Generally, carbon dioxide makes up about 10 percent of the unpredictable material in a comet that can be quickly vaporized by the Suns heat. One possibility is that Comet Read had carbon dioxide when it formed but has lost that since of warm temperature levels.
” Being in the asteroid belt for a very long time could do it– carbon dioxide vaporizes more quickly than water ice, and might percolate out over billions of years,” Kelley said. He said, Comet Read may have formed in an especially warm pocket of the solar system, where no carbon dioxide was available.
The next action is taking the research beyond Comet Read to see how other main belt comets compare, says astronomer Heidi Hammel of the Association of Universities for Research in Astronomy (AURA), lead for Webbs Guaranteed Time Observations for solar system things and co-author of the research study. Do other main belt comets also lack carbon dioxide?

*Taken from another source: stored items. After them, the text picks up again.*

(** * image-predictor: the agent of [src/agent.py], embedded and verified

    The development follows the source file top-down:
    - [PyFloat]: Python's [float] (IEEE 754 binary64), the conversions
      [float(bool)], [float(int)] and the two-argument [max];
    - [json]: the values [requests.Response.json()] can return;
    - [Pathlib]: the part of [pathlib.PurePosixPath] the agent uses;
    - [is_image_file], [extract_max_confidence]: the two pure functions;
    - [World] and the monad [M]: the file system, the remote endpoint and the
      log, threaded through [send_image], [handle_image], [on_created] and
      [scan_existing_and_process]. *)

From Stdlib Require Import ZArith Floats.SpecFloat Ascii String.
From stdpp Require Import gmap strings list sorting lexico.

Set Warnings "-register-all".
Local Open Scope string_scope.
Local Open Scope list_scope.

(** A path is the tuple of its components, as [PurePosixPath.parts]. *)
Abbreviation Path := (list string).

(** ** Exceptions and results *)

(** The exceptions the agent can meet.  All of them derive from Python's
    [Exception], so [except Exception] and tenacity's default retry predicate
    see every one of them. *)
Inductive exn :=
  | OverflowError                      (* float(int): int too large *)
  | TypeError                          (* float() of a non-number *)
  | FileNotFoundError (p : Path)
  | FileExistsError (p : Path)
  | NotADirectoryError (p : Path)
  | IsADirectoryError (p : Path)
  | PermissionError (p : Path)
  | RequestException                   (* network, status, body not JSON *)
  | RetryError.                        (* tenacity: attempts exhausted *)

Inductive result (A : Type) :=
  | Ok (a : A)
  | Raise (e : exn).
Arguments Ok {A} a.
Arguments Raise {A} e.

Global Instance result_ret : MRet result := λ A a, Ok a.
Global Instance result_bind : MBind result := λ A B f r,
  match r with Ok a => f a | Raise e => Raise e end.

(** ** Python floats *)

Module PyFloat.

Abbreviation float := spec_float.

Definition prec : Z := 53.
Definition emax : Z := 1024.

(** [0.0] and [1.0]. *)
Definition zero : float := S754_zero false.
Definition one : float := S754_finite false 4503599627370496 (-52).

(** [float(b)] for a [bool]. *)
Definition of_bool (b : bool) : float := if b then one else zero.

(** [float(n)] for an [int]: the nearest double, ties to even;
    [OverflowError] when that is beyond the largest finite double. *)
Definition of_int (n : Z) : result float :=
  match binary_normalize prec emax n 0 false with
  | S754_infinity _ => Raise OverflowError
  | f => Ok f
  end.

(** [a < b] on floats; false as soon as one side is NaN. *)
Definition lt (a b : float) : bool := SFltb a b.
Definition le (a b : float) : bool := SFleb a b.
Definition eqb (a b : float) : bool := SFeqb a b.

(** The builtin [max(a, b)]: it keeps [a] unless [b > a]. *)
Definition max (a b : float) : float := if lt a b then b else a.

(** The sign of a float, as [math.copysign(1, a) < 0]. *)
Definition negative (a : float) : bool := lt a zero.

End PyFloat.

Abbreviation float := PyFloat.float.

(** ** JSON values *)

(** What [json.loads] builds: [None], [bool], [int], [float], [str], [list]
    and [dict] with string keys. *)
Inductive json :=
  | JNull
  | JBool (b : bool)
  | JInt (n : Z)
  | JFloat (f : float)
  | JStr (s : string)
  | JList (l : list json)
  | JDict (m : gmap string json).

(** [isinstance(v, (int, float))]; [bool] is a subclass of [int]. *)
Definition is_number (v : json) : bool :=
  match v with
  | JBool _ | JInt _ | JFloat _ => true
  | _ => false
  end.

(** [float(v)]. *)
Definition py_float (v : json) : result float :=
  match v with
  | JBool b => Ok (PyFloat.of_bool b)
  | JInt n => PyFloat.of_int n
  | JFloat f => Ok f
  | _ => Raise TypeError
  end.

(** [key in d and isinstance(d[key], (int, float))], with the value. *)
Definition dict_number (d : gmap string json) (key : string) : option json :=
  match d !! key with
  | Some v => if is_number v then Some v else None
  | None => None
  end.

(** [key in d and isinstance(d[key], list)], with the list. *)
Definition dict_list (d : gmap string json) (key : string) : option (list json) :=
  match d !! key with
  | Some (JList l) => Some l
  | _ => None
  end.

(** ** extract_max_confidence (agent.py, lines 30-49) *)

Definition conf_keys : list string := ["confidence"; "score"; "probability"].

(** The inner loop [for key in ("confidence", "score", "probability")]. *)
Fixpoint for_keys (d : gmap string json) (keys : list string)
    (max_conf : float) : result float :=
  match keys with
  | [] => Ok max_conf
  | key :: keys =>
      match dict_number d key with
      | Some v => x ← py_float v; for_keys d keys (PyFloat.max max_conf x)
      | None => for_keys d keys max_conf
      end
  end.

(** The outer loop [for d in resp_json["detections"]] (and the same loop over
    ["predictions"]). *)
Fixpoint for_elems (l : list json) (max_conf : float) : result float :=
  match l with
  | [] => Ok max_conf
  | d :: l =>
      match d with
      | JDict m => mc ← for_keys m conf_keys max_conf; for_elems l mc
      | _ => for_elems l max_conf
      end
  end.

Definition extract_max_confidence (resp_json : json) : result float :=
  let max_conf := PyFloat.zero in
  match resp_json with
  | JDict m =>
      match dict_list m "detections" with
      | Some l => for_elems l max_conf
      | None =>
          match dict_number m "confidence" with
          | Some v => py_float v
          | None =>
              match dict_list m "predictions" with
              | Some l => for_elems l max_conf
              | None => Ok max_conf
              end
          end
      end
  | _ => Ok PyFloat.zero
  end.

(** ** pathlib *)

Module Pathlib.

(** [s[i:]] and [s[:i]]. *)
Fixpoint str_drop (i : nat) (s : string) : string :=
  match i, s with
  | O, _ => s
  | S i, String _ s => str_drop i s
  | S _, EmptyString => EmptyString
  end.

Fixpoint str_take (i : nat) (s : string) : string :=
  match i, s with
  | O, _ => EmptyString
  | S i, String c s => String c (str_take i s)
  | S _, EmptyString => EmptyString
  end.

(** [s.rfind('.')]; [None] stands for Python's [-1]. *)
Fixpoint rfind_dot (s : string) : option nat :=
  match s with
  | EmptyString => None
  | String c s =>
      match rfind_dot s with
      | Some i => Some (S i)
      | None => if Ascii.eqb c "." then Some O else None
      end
  end.

(** [c.lower()] on one byte.  Paths are held as UTF-8 bytes; on the bytes of a
    non-ASCII character [str.lower] never produces one of the strings of
    [image_suffixes], and this function leaves them as they are. *)
Definition lower_ascii (c : ascii) : ascii :=
  let n := nat_of_ascii c in
  if (65 <=? n)%nat && (n <=? 90)%nat then ascii_of_nat (n + 32) else c.

Fixpoint lower (s : string) : string :=
  match s with
  | EmptyString => EmptyString
  | String c s => String (lower_ascii c) (lower s)
  end.

(** [PurePath.name]: the final component, empty for the root alone. *)
Definition name (p : Path) : string :=
  if decide (p = ["/"]) then "" else default "" (last p).

(** The guard [0 < i < len(name) - 1] of [suffix] and [stem]. *)
Definition splits_at (nm : string) (i : nat) : bool :=
  (0 <? i)%nat && (i <? String.length nm - 1)%nat.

Co-author Milam imagines the possibilities of bringing the research even closer to home. “Now that Webb has actually verified there is water preserved as close as the asteroid belt, it would be interesting to act on this discovery with a sample collection objective, and discover what else the main belt comets can inform us.”.
The research study is released in the journal Nature.
Referral: “Spectroscopic recognition of water emission from a main-belt comet” by Michael S. P. Kelley, Henry H. Hsieh, Dennis Bodewits, Mohammad Saki, Geronimo L. Villanueva, Stefanie N. Milam and Heidi B. Hammel, 15 May 2023, Nature.DOI: 10.1038/ s41586-023-06152-y.